(Data extracted from a collection)
(* ===== verification/CatalogSafety.v ===== *)
(** * CatalogSafety: what a pass over a Catalog does

    The environment is the store of Flux objects ([FluxObjects.flux_step]): any call may
    fail, and what is written may come back with other fields filled in.  Secrets are read
    from a fixed store and the cache may answer anything. *)
From S2P Require Import Prelude Effects Conditions Meta KubeConfig Artifactory OrgAccess Lifecycle HelmRelease FluxObjects Catalog PluginDefinitions CatalogSource CatalogController.
From Stdlib Require Import ZArith.

(** ** Names *)
Definition catalog_kinds : list fluxKind := [FGitRepository; FArtifactGenerator; FExternalArtifact; FKustomization].
Ltac a_kind := unfold catalog_kinds; rewrite !elem_of_cons; naive_solver.
Definition object_name (s : source) (k : fluxKind) : string :=
  match k with
  | FGitRepository => getGitRepoName s
  | FArtifactGenerator => getGeneratorName s
  | FExternalArtifact => getArtifactName s
  | FKustomization => getKustomizationName s
  | _ => ""
  end.
Definition object_key (s : source) (k : fluxKind) : objkey := at_source s (object_name s k).
Definition cells (s : source) : list (fluxKind * objkey) := (fun k => (k, object_key s k)) <$> catalog_kinds.
Definition kind_prefix (k : fluxKind) : string :=
  match k with
  | FGitRepository => gitRepoArtifactPrefix
  | FArtifactGenerator => generatorArtifactPrefix
  | FExternalArtifact => externalArtifactPrefix
  | _ => kustomizeArtifactPrefix
  end.

Section sources.
Context {CLibs : CatalogLibs} {ALibs : ArtifactLibs}.
Definition set_release_status (v : option HelmReleaseStatus) (p : Plugin) : Plugin :=
  let s := plugin_Status p in
  plugin_set_status (mk_plugin_status v (plugin_Version s) (plugin_HelmChart s)
    (UIApplication s) (Weight s) (plugin_Description s) (ExposedServices s)
    (plugin_conditions s) (LastReconciledAt s) (TrackedObjects s) (ImageReplication s)) p.
Definition set_version (v : string) (p : Plugin) : Plugin :=
  let s := plugin_Status p in
  plugin_set_status (mk_plugin_status (plugin_HelmReleaseStatus s) v (plugin_HelmChart s)
    (UIApplication s) (Weight s) (plugin_Description s) (ExposedServices s)
    (plugin_conditions s) (LastReconciledAt s) (TrackedObjects s) (ImageReplication s)) p.
Definition set_helm_chart (v : option HelmChartReference) (p : Plugin) : Plugin :=
  let s := plugin_Status p in
  plugin_set_status (mk_plugin_status (plugin_HelmReleaseStatus s) (plugin_Version s) v
    (UIApplication s) (Weight s) (plugin_Description s) (ExposedServices s)
    (plugin_conditions s) (LastReconciledAt s) (TrackedObjects s) (ImageReplication s)) p.
Definition set_ui_application (v : option UIApplicationReference) (p : Plugin) : Plugin :=
  let s := plugin_Status p in
  plugin_set_status (mk_plugin_status (plugin_HelmReleaseStatus s) (plugin_Version s)
    (plugin_HelmChart s) v (Weight s) (plugin_Description s) (ExposedServices s)
    (plugin_conditions s) (LastReconciledAt s) (TrackedObjects s) (ImageReplication s)) p.
Definition set_weight (v : option Z) (p : Plugin) : Plugin :=
  let s := plugin_Status p in
  plugin_set_status (mk_plugin_status (plugin_HelmReleaseStatus s) (plugin_Version s)
    (plugin_HelmChart s) (UIApplication s) v (plugin_Description s) (ExposedServices s)
    (plugin_conditions s) (LastReconciledAt s) (TrackedObjects s) (ImageReplication s)) p.
Definition set_description (v : string) (p : Plugin) : Plugin :=
  let s := plugin_Status p in
  plugin_set_status (mk_plugin_status (plugin_HelmReleaseStatus s) (plugin_Version s)
    (plugin_HelmChart s) (UIApplication s) (Weight s) v (ExposedServices s)
    (plugin_conditions s) (LastReconciledAt s) (TrackedObjects s) (ImageReplication s)) p.
Definition set_exposed_services (v : gmap string Service) (p : Plugin) : Plugin :=
  let s := plugin_Status p in
  plugin_set_status (mk_plugin_status (plugin_HelmReleaseStatus s) (plugin_Version s)
    (plugin_HelmChart s) (UIApplication s) (Weight s) (plugin_Description s) v
    (plugin_conditions s) (LastReconciledAt s) (TrackedObjects s) (ImageReplication s)) p.
Definition set_tracked (v : list string) (p : Plugin) : Plugin :=
  let s := plugin_Status p in
  plugin_set_status (mk_plugin_status (plugin_HelmReleaseStatus s) (plugin_Version s)
    (plugin_HelmChart s) (UIApplication s) (Weight s) (plugin_Description s)
    (ExposedServices s) (plugin_conditions s) (LastReconciledAt s) v (ImageReplication s))
    p.
Definition set_replication (v : list string) (p : Plugin) : Plugin :=
  let s := plugin_Status p in
  plugin_set_status (mk_plugin_status (plugin_HelmReleaseStatus s) (plugin_Version s)
    (plugin_HelmChart s) (UIApplication s) (Weight s) (plugin_Description s)
    (ExposedServices s) (plugin_conditions s) (LastReconciledAt s) (TrackedObjects s) v) p.
Lemma EnsureAnnotation_get {O} `{ObjectLaws O} key v (o : O) k :
  GetAnnotations (EnsureAnnotation key v o) !! k =
  if bool_decide (k = key) then (if bool_decide (v = "") then None else Some v)
  else GetAnnotations o !! k.
Proof.
  unfold EnsureAnnotation.
  case_bool_decide as Hv; case_bool_decide as Hk; rewrite GetAnnotations_SetAnnotations;
    by rewrite ?Hk, ?lookup_delete_eq, ?lookup_insert_eq, ?lookup_delete_ne, ?lookup_insert_ne by done.
Qed.
Lemma EnsureAnnotation_rest key v (hr : HelmRelease) :
  hr_Spec (EnsureAnnotation key v hr) = hr_Spec hr /\ hr_Status (EnsureAnnotation key v hr) = hr_Status hr /\
  key_of (EnsureAnnotation key v hr) = key_of hr /\ GetLabels (EnsureAnnotation key v hr) = GetLabels hr /\
  om_finalizers (get_meta (EnsureAnnotation key v hr)) = om_finalizers (get_meta hr).
Proof. unfold EnsureAnnotation. by case_bool_decide. Qed.

(** The HelmRelease a Plugin asks for.  On any stored or new release the mutate
    function succeeds exactly when the owner reference can be set, and then the release
    is field by field what the Plugin, its chart, its computed values and its image
    rewrites ask for: the chart of the definition, the release name and namespace of
    the Plugin, the kubeconfig Secret of its cluster (none for the central cluster),
    one reference for every option value taken from a Secret, not suspended, and a
    reconciliation requested exactly when the Plugin's annotation asks for one.  Name,
    labels, finalizers, status and other annotations of the release are kept. *)
Theorem mutate_release_spec plugin chart values pr release :
  match mutate_release plugin chart values pr release with
  | Ok hr =>
      release_of plugin chart values pr hr /\ key_of hr = key_of release /\
      hr_Status hr = hr_Status release /\ GetLabels hr = GetLabels release /\
      om_finalizers (get_meta hr) = om_finalizers (get_meta release) /\
      forall k, k <> ResetRequestAnnotation -> k <> ReconcileRequestAnnotation ->
        GetAnnotations hr !! k = GetAnnotations release !! k
  | Err e => exists r, plugin_SetControllerReference plugin r = Err e
  end.
Proof.
  destruct (release_spec_ok plugin chart values pr) as (s & Hs & Hok).
  unfold mutate_release. rewrite Hs. cbv zeta. set (val := (ReconcileAnnotationValue plugin).1) in *.
  set (r1 := EnsureAnnotation ReconcileRequestAnnotation val (hr_set_spec s release)).
  set (r2 := EnsureAnnotation ResetRequestAnnotation val r1).
  destruct (plugin_SetControllerReference plugin r2) as [owners|e] eqn:Ho; [|by exists r2].
  set (hr := set_meta (with_owners owners (get_meta r2)) r2).
  destruct (EnsureAnnotation_rest ReconcileRequestAnnotation val (hr_set_spec s release)) as (A1&A2&A3&A4&A5).
  destruct (EnsureAnnotation_rest ResetRequestAnnotation val r1) as (B1&B2&B3&B4&B5).
  fold r1 in A1, A2, A3, A4, A5. fold r2 in B1, B2, B3, B4, B5.
  assert (forall k, GetAnnotations hr !! k = GetAnnotations r2 !! k) as Hann by done.
  split; [|repeat split].
  - apply Hok; [transitivity (hr_Spec r2); [done|]; by rewrite B1, A1|].
    rewrite Hann. unfold r2. rewrite EnsureAnnotation_get. unfold r1. rewrite EnsureAnnotation_get.
    by rewrite bool_decide_false, bool_decide_true by done.
  - transitivity (key_of r2); [done|]. by rewrite B3, A3.
  - transitivity (hr_Status r2); [done|]. by rewrite B2, A2.
  - transitivity (GetLabels r2); [done|]. by rewrite B4, A4.
  - transitivity (om_finalizers (get_meta r2)); [done|]. by rewrite B5, A5.
  - intros k Hk1 Hk2. rewrite Hann. unfold r2. rewrite EnsureAnnotation_get. unfold r1.
    rewrite EnsureAnnotation_get. by rewrite !bool_decide_false by done.
Qed.
End release.

(** ** Trackers of other objects, with concurrent writers *)
Section trackers.
Variable DNSDomain pluginKind : string.
Variable ExpressionEvaluationEnabled IntegrationEnabled : bool.
Context {Libs : PluginLibs} {HSort : SortByName} {HParse : RefParser}.

(** The controller of the Plugin among other writers: only its tracking calls write. *)
Definition fstep (w : tworld) (X : Type) (e : fluxE X) : X -> tworld -> Prop :=
  match e in fluxE X return X -> tworld -> Prop with
  | XTrack e => tstep w _ e
  | _ => fun _ w' => interfere w w'
  end.

(** A write for the Plugin with tracking ID [t]: of the trackers of an object in its
    namespace it adds or removes its own, and changes nothing but the tracking
    annotation and the label; it removes only from objects recorded before. *)
Definition tracker_write (plugin : Plugin) (t : string) (k : okey) (old new : UObject) : Prop :=
  same_but_tracking old new /\ key_namespace k.2 = GetNamespace plugin /\
  (trackers_of new = {[t]} ∪ trackers_of old \/
   trackers_of new = trackers_of old ∖ {[t]} /\
   exists id kind name, id ∈ TrackedObjects (plugin_Status plugin) /\
     parseTrackingID id = Ok (kind, name) /\ k = (kind, mk_key (GetNamespace plugin) name)).

Lemma wp_tracking {A} (p : prog trackE A) Q w :
  wp tstep p Q w -> wp fstep (translate (fun _ => XTrack) p) Q w.
Proof. intros Hp. apply wp_translate. exact Hp. Qed.
Lemma wp_not_tracking {A} (p : prog valuesE A) P w :
  wp fstep (translate (fun _ => XValues) p) (fun w' _ => wrote P w w') w.
Proof.
  apply wp_mono with (Q := fun w' _ => tw_log w' = tw_log w); [intros; by apply wrote_refl|].
  apply wp_translate, wp_inv; [|done]. intros w1 X e x w2 H1 (H2 & _). congruence.
Qed.
(** ** Namespace and administrators' Team *)
Definition reconcileNamespace (org : Organization) : P (option error) :=
  create_or_patch ONamespace (org_controlled org) (mk_namespace (named (GetName org) "")).
Definition mutate_admin_team (org : Organization) (team : Team) : Team * option error :=
  let team := mk_team (team_meta team)
    (mk_team_spec "Admin team for the organization" (MappedOrgAdminIDPGroup (org_Spec org))
       (JoinURL (team_Spec team))) (team_Status team) in
  org_controlled org (SetLabels {[LabelKeySupportGroup := "true"]} team).
Definition admin_team_name (org : Organization) : string := GetName org +:+ "-admin".
Definition new_team (name namespace : string) : Team :=
  mk_team (named name namespace) (mk_team_spec "" "" "") (mk_team_status [] []).
Definition reconcileAdminTeam (org : Organization) : P (option error) :=
  create_or_patch OTeam (mutate_admin_team org) (new_team (admin_team_name org) (GetName org)).

(** ** Roles and bindings *)
Inductive userGroup := admin | member | clusterAdmin | pluginAdmin.
(** [%d] of a [userGroup] *)
Definition group_number (group : userGroup) : string :=
  match group with admin => "0" | member => "1" | clusterAdmin => "2" | pluginAdmin => "3" end.
Definition unknown_group (what : string) (group : userGroup) : error :=
  new_error ("unknown " +:+ what +:+ " " +:+ group_number group).
Definition clusterRoleKind : string := "ClusterRole".

Definition cluster_role_of (org : Organization) (group : userGroup) : option (string * list PolicyRule) :=
  match group with
  | admin => Some (OrganizationAdminRoleName (GetName org), OrganizationAdminClusterRolePolicyRules (GetName org))
  | member => Some (OrganizationRoleName (GetName org), OrganizationMemberClusterRolePolicyRules (GetName org))
  | _ => None
  end.
Definition mutate_cluster_role (org : Organization) (rules : list PolicyRule) (r : ClusterRole) :
    ClusterRole * option error :=
  org_owned org (mk_cluster_role (cr_meta r) rules None).
Definition new_cluster_role (name : string) : ClusterRole := mk_cluster_role (named name "") [] None.
Definition reconcileClusterRole (org : Organization) (group : userGroup) : P (option error) :=
  match cluster_role_of org group with
  | None => mret (Some (unknown_group "userRole" group))
  | Some (name, rules) =>
      create_or_patch OClusterRole (mutate_cluster_role org rules) (new_cluster_role name)
  end.

Definition binding_name (org : Organization) (group : userGroup) : option string :=
  match group with
  | admin => Some (OrganizationAdminRoleName (GetName org))
  | member => Some (OrganizationRoleName (GetName org))
  | _ => None
  end.
Definition group_subject (name : string) : RbacSubject :=
  mk_rbac_subject rbacv1_GroupName rbacv1_GroupKind name "".
Definition mutate_cluster_binding (org : Organization) (role : string) (subjects : list RbacSubject)
    (b : ClusterRoleBinding) : ClusterRoleBinding * option error :=
  org_owned org (mk_crb (crb_meta b) subjects (rbacv1_GroupName, clusterRoleKind, role)).
Definition new_cluster_binding (name : string) : ClusterRoleBinding := mk_crb (named name "") [] ("", "", "").
Definition reconcileClusterRoleBinding (org : Organization) (group : userGroup) : P (option error) :=
  match binding_name org group with
  | None => mret (Some (unknown_group "role" group))
  | Some name =>
      create_or_patch OClusterRoleBinding (mutate_cluster_binding org name [group_subject name])
        (new_cluster_binding name)
  end.

Definition role_of (org : Organization) (group : userGroup) : string * list PolicyRule :=
  match group with
  | admin => (OrganizationAdminRoleName (GetName org), OrganizationAdminPolicyRules)
  | member => (OrganizationRoleName (GetName org), OrganizationMemberPolicyRules)
  | clusterAdmin => (OrganizationClusterAdminRoleName (GetName org), OrganizationClusterAdminPolicyRules)
  | pluginAdmin => (OrganizationPluginAdminRoleName (GetName org), OrganizationPluginAdminPolicyRules)
  end.
Definition mutate_org_role (org : Organization) (rules : list PolicyRule) (r : Role) : Role * option error :=
  org_owned org (mk_role (role_meta r) rules).
Definition reconcileRole (org : Organization) (group : userGroup) : P (option error) :=
  let '(name, rules) := role_of org group in
  create_or_patch ORole (mutate_org_role org rules) (mk_role (named name (GetName org)) []).

Definition mutate_binding (org : Organization) (role : string) (subjects : list RbacSubject)
    (b : RoleBinding) : RoleBinding * option error :=
  org_owned org (mk_role_binding (rb_meta b) (rbacv1_GroupName, "Role", role) subjects).
Definition new_binding (name namespace : string) : RoleBinding :=
  mk_role_binding (named name namespace) ("", "", "") [].
Definition reconcileRoleBinding (org : Organization) (group : userGroup) : P (option error) :=
  match binding_name org group with
  | None => mret (Some (unknown_group "userRole" group))
  | Some name =>
      create_or_patch ORoleBinding (mutate_binding org name [group_subject name])
        (new_binding name (GetName org))
  end.

(** [if err := step; err != nil { return err }], in order *)
Fixpoint until_error {E} (steps : list (prog E (option error))) : prog E (option error) :=
  match steps with
  | [] => mret None
  | p :: steps =>
      err ← p;
      match err with Some e => mret (Some e) | None => until_error steps end
  end.
Definition reconcileRBAC (org : Organization) : P (option error) :=
  until_error
    [reconcileClusterRole org admin; reconcileClusterRoleBinding org admin;
     reconcileRole org admin; reconcileRoleBinding org admin;
     reconcileClusterRole org member; reconcileClusterRoleBinding org member;
     reconcileRole org member; reconcileRoleBinding org member;
     reconcileRole org clusterAdmin; reconcileRole org pluginAdmin].

(** ** The ServiceAccount of the catalogs *)
Definition defaultGreenhouseConnectorID : string := "greenhouse".
Definition KindClusterPluginDefinitionPlural : string := "clusterplugindefinitions".
Definition KindPluginDefinitionPlural : string := "plugindefinitions".
Definition catalog_subject (org : Organization) : RbacSubject :=
  mk_rbac_subject "" rbacv1_ServiceAccountKind (OrgCatalogServiceAccountName (GetName org)) (GetName org).
Definition reconcileCatalogServiceAccount (org : Organization) : P (option error) :=
  create_or_patch OServiceAccount (org_owned org)
    (mk_sa (named (OrgCatalogServiceAccountName (GetName org)) (GetName org))).
(** Unlike [reconcileClusterRole] it leaves the aggregation rule alone. *)
Definition mutate_catalog_cluster_role (org : Organization) (resources : list string) (r : ClusterRole) :
    ClusterRole * option error :=
  org_owned org (mk_cluster_role (cr_meta r) (OrgCatalogPolicyRules resources) (cr_AggregationRule r)).
Definition reconcileCatalogClusterRole (org : Organization) (resources : list string) : P (option error) :=
  create_or_patch OClusterRole (mutate_catalog_cluster_role org resources)
    (new_cluster_role (OrgCatalogRoleName (GetName org))).
Definition reconcileCatalogClusterRoleBinding (org : Organization) : P (option error) :=
  create_or_patch OClusterRoleBinding
    (mutate_cluster_binding org (OrgCatalogRoleName (GetName org)) [catalog_subject org])
    (new_cluster_binding (OrgCatalogRoleName (GetName org))).
Definition reconcileCatalogRole (org : Organization) (resources : list string) : P (option error) :=
  create_or_patch ORole (mutate_org_role org (OrgCatalogPolicyRules resources))
    (mk_role (named (OrgCatalogRoleName (GetName org)) (GetName org)) []).
Definition reconcileCatalogRoleBinding (org : Organization) : P (option error) :=
  create_or_patch ORoleBinding
    (mutate_binding org (OrgCatalogRoleName (GetName org)) [catalog_subject org])
    (new_binding (OrgCatalogRoleName (GetName org)) (GetName org)).
Definition reconcileCatalogPermissions (org : Organization) : P (option error) :=
  until_error
    (reconcileCatalogServiceAccount org ::
     if bool_decide (GetName org = defaultGreenhouseConnectorID)
     then [reconcileCatalogClusterRole org [KindClusterPluginDefinitionPlural; KindPluginDefinitionPlural];
           reconcileCatalogClusterRoleBinding org]
     else [reconcileCatalogRole org [KindPluginDefinitionPlural]; reconcileCatalogRoleBinding org]).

● Action item
Only the lines above that include the word "owners" belong in the answer; copy each one.

● Exercise answer
  destruct (plugin_SetControllerReference plugin r2) as [owners|e] eqn:Ho; [|by exists r2].
  set (hr := set_meta (with_owners owners (get_meta r2)) r2).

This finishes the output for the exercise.